A doctoral student discovered this genetic deficiency after buying and tying dozens of monarchs – a common way to test which direction an insect wants to fly. Tailed wild-caught monarchs consistently head south, in the same direction they fly to Mexico on their annual voyages from the US and Canada. But neither monarchs from commercial sources nor native people raised indoors did so. They tended to fly in random directions.
To see why the monarchs did not want to fly south, the researchers sequenced the DNA of some butterflies and compared them to the already sequenced monarch genomes. They found many differences, but could not determine a particular gene. But even with the right genes, domestic butterflies bred indoors could not steer in the right direction. The researchers believe that butterflies bred outdoors orientate to the south, while butterflies grown indoors do not receive the environmental signals that would signal them to fly south. They report this today in the Proceedings of the National Academy of Sciences .

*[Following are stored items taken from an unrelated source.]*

(* ===== verification/MemoryNetwork.v ===== *)
(** One source journal and its replicas over a network that delays, repeats, reorders and loses pages.

    The origin appends, prunes and exports; a page once exported can reach any replica at any time
    and any number of times; a replica can be lost and come back empty.  The theorems are about the
    rows of the source in the databases: no two databases ever disagree on one, a replica never has
    a gap, and paging from the replica's cursor reaches the origin's log. *)
From S2P Require Import Prelude PyText CanonicalJson MemoryReplication MemoryJournal MemoryState.

Local Open Scope Z_scope.

(** ** A page *)

Section export.
Context (iso : iso_reader) (now : string).

Definition exported_rows (j : Journal) (db : Database) (after : Z) (scope : option string) : list Row :=
  filter (λ r, after < sequence (row_mutation r) ∧ in_scope scope r = true) (rows_of db (j_source j)).

Lemma export_ok j db after limit project b :
  journal_inv iso db → export iso now j db after limit project = Ok b →
  ∃ m scope, meta db !! j_source j = Some m ∧ _scope iso now j project = Ok scope
  ∧ wf_batch iso b ∧ b_source_id b = j_source j ∧ b_source_epoch b = m_epoch m ∧ after_sequence b = after
  ∧ records b = row_mutation <$> take (Z.to_nat limit) (exported_rows j db after scope).
Proof.
  intros Hinv H. unfold export in H. apply bind_ok in H as (? & _ & (? & Hlim & (scope & Hsc & H)%bind_ok)%bind_ok).
  apply bind_ok in H as (m & Hm & (? & _ & (l & Hl & H)%bind_ok)%bind_ok). unfold _meta in Hm.
  destruct (meta db !! j_source j) as [m'|]; [|done]. injection Hm as ->. exists m, scope.
  fold (exported_rows j db after scope) in Hl. rewrite take_take, Nat.min_l in Hl.
  2: { apply require_ok, andb_true_iff in Hlim. rewrite !Z.leb_le in Hlim. lia. }
  assert (l = row_mutation <$> take (Z.to_nat limit) (exported_rows j db after scope) ∧ Forall (wf_mutation iso) l) as [El Hwf].
  { apply mapM_res_ok in Hl. assert (∀ r, r ∈ take (Z.to_nat limit) (exported_rows j db after scope) → wf_mutation iso (row_mutation r)) as Hin.
    { intros r (i & Hi & _)%elem_of_take. apply list_elem_of_lookup_2 in Hi. unfold exported_rows in Hi.
      apply list_elem_of_filter in Hi as [_ Hi]. apply (rows_of_elem iso) in Hi; [|apply Hinv].
      by apply (proj1 Hinv) in Hi as (_ & _ & ? & _). }
    revert Hin. generalize (take (Z.to_nat limit) (exported_rows j db after scope)) as k, Hl. clear.
    induction 1 as [|r m k l Hr _ IH]; intros Hin; [done|]. destruct IH as [-> Hwf]; [intros; apply Hin; by right|].
    assert (wf_mutation iso (row_mutation r)) as Hrw by (apply Hin; left).
    unfold _row_to_mutation in Hr. pose proof Hrw as Hrw'. unfold wf_mutation in Hrw'. rewrite Hrw' in Hr. injection Hr as <-.
    split; [done|by constructor]. }
  pose proof H as [Hrec Hb]%Batch_init_fields. unfold Batch_init in H.
  apply bind_ok in H as (? & Hs%text_matching_ok & (? & He%int_within_ok & (? & Ha%int_within_ok & H)%bind_ok)%bind_ok).
  do 4 apply bind_ok in H as (? & _ & H). apply bind_ok in H as (? & _ & [= <-]). simpl in *.
  destruct Hs as [[= <-] _], He as [[= <-] _], Ha as [[= <-] _]. split_and!; try done; by rewrite El in *.
Qed.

Throughout their long history of development, monarchs who have spread to Africa, Australia, South and Central America, and Hawaii have stopped migrating. With mild local conditions, they do not have to go anywhere else. However, butterflies in colder climates such as North America do not survive the winter if they do not migrate.
The recent call by the US government to list species as threatened could therefore be justified. The findings also suggest that schoolchildren and hobbyists raising monarchs to strengthen the population of the species may want to source it locally and raise it outdoors for the entire life cycle.